Nous portons rides au visage,
Les cheveux nous viennent tout blancs,
Nous avons beau à nous coiffer,
Nous laver le visage,
Nous avons beau à nous poudrer,
Nous n’pouvons plus nous faire aimer.

(Chanson de l’Angoumois.)


Elle compatit également aux infortunes des filles qu’on a enfermées au couvent et qui vieillissent dans le cloître en regrettant le monde et le temps perdu :

Maudit soit le faiseur de toile
Qui a fait mon voile.
Maudits ciseaux si dangereux
Qui ont coupé mes blonds cheveux !

Si j’étais petite hirondelle,
Que j’euss’ des ailes.
Je volerais si haut, si haut.
Je m’en irais dans mon château.


Mais elle flagelle et ridiculise impitoyablement les mariages disproportionnés, les vieilles encore férues d’amour qui épousent des jeunes gens, les vieillards qui ont acheté à beaux écus comptans la jeunesse d’une épouse fringante et de robuste appétit.
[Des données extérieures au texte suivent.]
Lemma room_step r o n : wf r → room r (S n) → room (step r o).2 n.
Proof.
  intros Hwf Hroom. pose proof (step_next r o). unfold room in *.
  ospecialize (H _ Hwf); lia.
Qed.

Lemma room_1 r n : room r (S n) → room r 1.
Proof. unfold room. lia. Qed.

#[local] Hint Resolve step_wf room_step room_1 : core.

Lemma run_wf r os : wf r → room r (length os) → wf (run r os).
Proof. revert r. induction os as [|o os IH]; simpl; eauto. Qed.

(** After any interleaving of fewer than 2^64 method calls on a new
    registry, every entry sits under its own key, generations are distinct,
    only a resident entry accepts work, a draining entry is owned, and an owned
    one neither accepts nor is resident. *)
Theorem run_New_wf os (H : (Z.of_nat (length os) < two64)%Z) : wf (run New os).
Proof. apply run_wf; [apply wf_New|]. unfold room; simpl. lia. Qed.

(** [RemoveStale] removes exactly the entries that are not resident and were
    last active before the cutoff, reports exactly their keys in order, and
    leaves every other entry as it was: a resident session is never swept. *)
Theorem RemoveStale_spec r before :
  let '(ks, r') := RemoveStale r before in
  (∀ k, k ∈ ks ↔ ∃ e, entries r !! k = Some e ∧ State e ≠ StateResident ∧
                       (LastActivity e < before)%Z) ∧
  StronglySorted key_le ks ∧ NoDup ks ∧
  (∀ k e, entries r' !! k = Some e ↔ entries r !! k = Some e ∧ k ∉ ks).
Proof.
  unfold RemoveStale.
  assert (∀ k, k ∈ merge_sort key_le
     (map_to_list (filter (fun p : Key * Entry Rt Tgt => stale before p.2 = true) (entries r))).*1
     ↔ ∃ e, entries r !! k = Some e ∧ stale before e = true) as Hin.
  { intros k. rewrite merge_sort_Permutation, list_elem_of_fmap. split.
    - intros ([k' e] & -> & [He Hs]%elem_of_map_to_list%map_lookup_filter_Some). eauto.
    - intros (e & He & Hs). exists (k, e). split; [done|].
      by apply elem_of_map_to_list, map_lookup_filter_Some. }
  assert (∀ e, stale before e = true ↔ State e ≠ StateResident ∧ (LastActivity e < before)%Z) as Hst.
  { intros e. unfold stale. case_bool_decide; simpl; [naive_solver|].
    rewrite negb_involutive, Z.ltb_lt. tauto. }
  split_and!.
  - intros k. rewrite Hin. setoid_rewrite Hst. done.
  - apply (StronglySorted_merge_sort _).
  - rewrite merge_sort_Permutation. apply NoDup_fst_map_to_list.
  - intros k e. simpl. rewrite map_lookup_filter_Some, Hin. simpl. split.
    + intros [He Hs]. split; [done|]. intros (e' & He' & Hs'). congruence.
    + intros [He Hn]. split; [done|]. apply not_true_is_false. intros Hs. apply Hn. eauto.
Qed.
(** [AbortRelease]. *)
Definition AbortRelease h r : P (option error * release) :=
  locked ReleaseMu (
    if finished r then Ret (Some (ReleaseError h ErrNothingToRelease), r)
    else
      let! lost := leaseHeld in
      match lost with
      | Some err => Ret (Some (ReleaseError h err), r)
      | None =>
          let! draining := call HDraining in
          if draining then Ret (Some (ReleaseError h ErrNothingToRelease), r)
          else
            locked WriteMu (
              let! resumed := call (HResumeResident (hb_key h) (hb_generation h)) in
              match resumed with
              | None => Ret (Some (ReleaseError h ErrNothingToRelease), r)
              | Some entry =>
                  let r' := mkRelease false None (finished r) (finishErr r) in
                  let! obs := observation h entry SessionResidencyResident true in
                  let! err := write (call (HPublishResidency obs)) in
                  match err with
                  | None => Ret (None, r')
                  | Some e =>
                      let! ended := call HEndedBy in
                      Ret (match ended with Some _ => Some (ReleaseError h e) | None => None end, r')
                  end
              end)
      end).

(** [finishRelease]. *)
Definition finishRelease h : P (option error) :=
  let! refused := releasable h in
  let final :=
    match refused with
    | Some e => errors_is e ErrNothingToRelease || errors_is e ErrTeardownOwnedElsewhere
    | None => false
    end in
  match refused, final with
  | Some e, true => Ret (Some (ReleaseError h e))
  | _, _ =>
      locked WriteMu (
        let! unwritten :=
          match refused with
          | Some e => Ret (Some e)
          | None => write (call (HTombstoneResidency (hb_key h) (hb_epoch h)))
          end in
        do! call (HRemoveByGeneration (hb_key h) (hb_generation h)) in
        Ret (match unwritten with Some e => Some (ReleaseError h e) | None => None end))
  end.

(** [FinishRelease]: stop the beat, then once. *)
Definition FinishRelease h r : P (option error * release) :=
  do! call HStopAndWait in
  locked ReleaseMu (
    if finished r then Ret (finishErr r, r)
    else
      let! err := finishRelease h in
      Ret (err, mkRelease (begun r) (beginErr r) true err)).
Voici, par exemple, l’histoire de Rosette qui a pris un homme de quatre-vingt-dix ans. Cette courte chanson est aussi délurée et gaillarde qu’un conte de La Fontaine. On y décrit la nuit des noces et les ruses de l’octogénaire, qui semblent empruntées au Calendrier des vieillards :

Quand vint le matin jour
Où Rosette se réveille :
« Mon Dieu, dit-elle,
Qui l’aurait jamais dit
Qu’à mon mariage
J’aurais si bien dormi!.. »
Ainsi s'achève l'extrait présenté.